I have argued for awhile now that the probabilistic nature of LLMs can represent a form of context that, when applied, can be utilized for robotic applications.

Seems I’m not the only one that had this idea. While simple, Microsoft researched applied a high level control library to demonstrate LLMs (ChatGPT) developing robotic task code.

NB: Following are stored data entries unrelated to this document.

(** * Authentication and authorization core of [backend/server.py]

    A shallow embedding of the identity pipeline of the API server
    ([JWTHandler], [UserContext], [get_current_user]) and the proofs of
    its access-control properties.

    Python dictionaries are finite maps ([gmap]), Python lists are lists,
    [str] is [string], [int] is [Z].  Code that raises or logs lives in a
    small state-and-exception monad ([M]); the methods of [UserContext]
    are pure functions of the snapshot's value, and module [Objects]
    gives them once more over the mutable objects of the running
    program. *)

From Stdlib Require Import ZArith.
From stdpp Require Import base decidable countable option list strings gmap.

Open Scope string_scope.
Open Scope Z_scope.

(** ** Python values *)

(** The values that reach this core untyped: decoded JWT claims and rows
    of the hosted store are JSON documents. *)
#[warnings="-register-all"]
Inductive Value : Type :=
  | VNone
  | VBool (b : bool)
  | VInt (z : Z)
  | VStr (s : string)
  | VList (l : list Value)
  | VDict (d : gmap string Value).

(** [Dict[str, Any]]. *)
Abbreviation Dict := (gmap string Value).

(** Python truth value, the test behind [if x:] and [if not x:]. *)
Definition truthy (v : Value) : bool :=
  match v with
  | VNone => false
  | VBool b => b
  | VInt z => negb (z =? 0)
  | VStr s => negb (String.eqb s "")
  | VList l => match l with [] => false | _ => true end
  | VDict d => negb (Nat.eqb (size d) 0)
  end.

(** [d.get(key)]: [None] when the key is absent. *)
Definition dict_get (d : Dict) (key : string) : Value :=
  default VNone (d !! key).

(** [d.pop(key, dflt)]: the value and the dictionary left after the
    removal (the source mutates [d] in place). *)
Definition dict_pop (d : Dict) (key : string) (dflt : Value) : Value * Dict :=
  (default dflt (d !! key), delete key d).

(** ** Models *)

Definition datetime := Z.

Inductive UserRole : Type :=
  | SAAS_SUPER_ADMIN
  | SAAS_ADMIN
  | SAAS_ACCOUNTANT
  | ORGANIZATION_OWNER
  | ORGANIZATION_ADMIN
  | ORGANIZATION_USER.

(** The string value of each member of the enumeration. *)
Definition UserRole_value (r : UserRole) : string :=
  match r with
  | SAAS_SUPER_ADMIN => "saas_super_admin"
  | SAAS_ADMIN => "saas_admin"
  | SAAS_ACCOUNTANT => "saas_accountant"
  | ORGANIZATION_OWNER => "organization_owner"
  | ORGANIZATION_ADMIN => "organization_admin"
  | ORGANIZATION_USER => "organization_user"
  end.

#[global] Instance UserRole_eq_dec : EqDecision UserRole.
Proof. solve_decision. Defined.

Definition UserRole_index (r : UserRole) : nat :=
  match r with
  | SAAS_SUPER_ADMIN => 0
  | SAAS_ADMIN => 1
  | SAAS_ACCOUNTANT => 2
  | ORGANIZATION_OWNER => 3
  | ORGANIZATION_ADMIN => 4
  | ORGANIZATION_USER => 5
  end%nat.
(** * Metrics: a store of timestamped events aggregated into periods

    A shallow embedding of [core/lib/metrics.js]: the [Metrics] class
    (event store, metric registry, timer marks, period list) and the
    [defaultAggregator] that folds the pending events of one window
    into a period.

    Conventions of the embedding.
    - A JS object used as a dictionary ([_events], [_eventTypes],
      [_eventNames], [_timers], [period.metrics], and the period object
      itself, which receives computed keys) is a [gmap string _].
    - [Date.now()] and [uuid()] are read from the environment: every
      operation that calls them takes the reading as an argument.
    - Timestamps are integers (milliseconds); sample values are taken
      to be integers; the per-second rate of a meter is an exact
      rational ([Qc]) where the source computes a double.
    - A method that dereferences [this._events[name]] or
      [this._timers[name]] throws a TypeError when the key is absent;
      such methods return [option], [None] standing for the throw.
    - The hdr-histogram-js library is not part of the module: it is an
      interface ([HdrHistogram]) the development is parametric in.

    The console reporter of [lib/console-reporter.js] is embedded in
    the module [ConsoleReporter], with what it writes kept as a list of
    outputs. *)

From Stdlib Require Import ZArith QArith Qcanon Qround Lqa String.
From stdpp Require Import gmap strings list fin_maps sorting.

Local Open Scope string_scope.
Local Open Scope Z_scope.

(** ** JavaScript values the module computes with *)

(** A number that may be [Infinity] ([getEarliestEventTimestamp]). *)
Inductive Num :=
| Fin (z : Z)
| Infinity.

Definition Math_min (a b : Num) : Num :=
  match a, b with
  | Fin x, Fin y => Fin (Z.min x y)
  | Fin x, Infinity => Fin x
  | Infinity, b => b
  end.

(** The result of reading a property that holds a number, if it exists. *)
Inductive JsVal :=
| JUndefined
| JNumber (z : Z).

(** ToBoolean: [undefined] and [0] are falsy. *)
Definition truthy (v : JsVal) : bool :=
  match v with
  | JUndefined => false
  | JNumber z => negb (z =? 0)
  end.

(** [a >= b] and [a <= b] with a number on the right: [undefined]
    converts to NaN and every comparison with NaN is false. *)
Definition js_ge (a : JsVal) (b : Z) : bool :=
  match a with
  | JUndefined => false
  | JNumber x => b <=? x
  end.

Definition js_le (a : JsVal) (b : Z) : bool :=
  match a with
  | JUndefined => false
  | JNumber x => x <=? b
  end.

Definition Z2Qc (z : Z) : Qc := Q2Qc (inject_Z z).

(** [Math.round]: the nearest integer, ties towards +Infinity. *)
Definition Math_round (x : Qc) : Z := Qfloor (x + Q2Qc (1 # 2))%Qc.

  • Lil' Bobby Tables@programming.dev
    link
    fedilink
    arrow-up
    1
    ·
    11 months ago

    Respectfully, this is some pretty trivial control code you’re showing and I imagine that the oversights GPT is known for could be dangerous or damaging for physical automation.

    What end robotics working environment would you see GPT assisting in, and how is it better than a qualified engineer?

    • hlfshell@programming.devOP
      link
      fedilink
      arrow-up
      1
      ·
      11 months ago

      This isn’t mine, it’s just an interesting blogpost I came across. Nor am I arguing that it should replace a robotics engineer.

      My main thought, not fully represented in the post, is that LLMs can act as a context engine for high level understanding of instructions + spatial awareness, and then apply it to actuation. This is somewhat touched upon in the article.

      I do think that there is some interesting work in LLM powered task level planning. I’m hoping to find the time put together a good example of this, utilizing the ability for LLMs to make logical leaps based on instruction. In the article, it took the command “I’m thirsty” to mean move to a drink. In a more applicable application, we can use LLMs to identify that a room with multiple identified objects (refrigerator, oven, stove, cabinets, etc) is in fact a kitchen. Then, from there, determine that “I’ve seen a room I’ve identified as a kitchen - I can navigate there to attempt to find a drink”.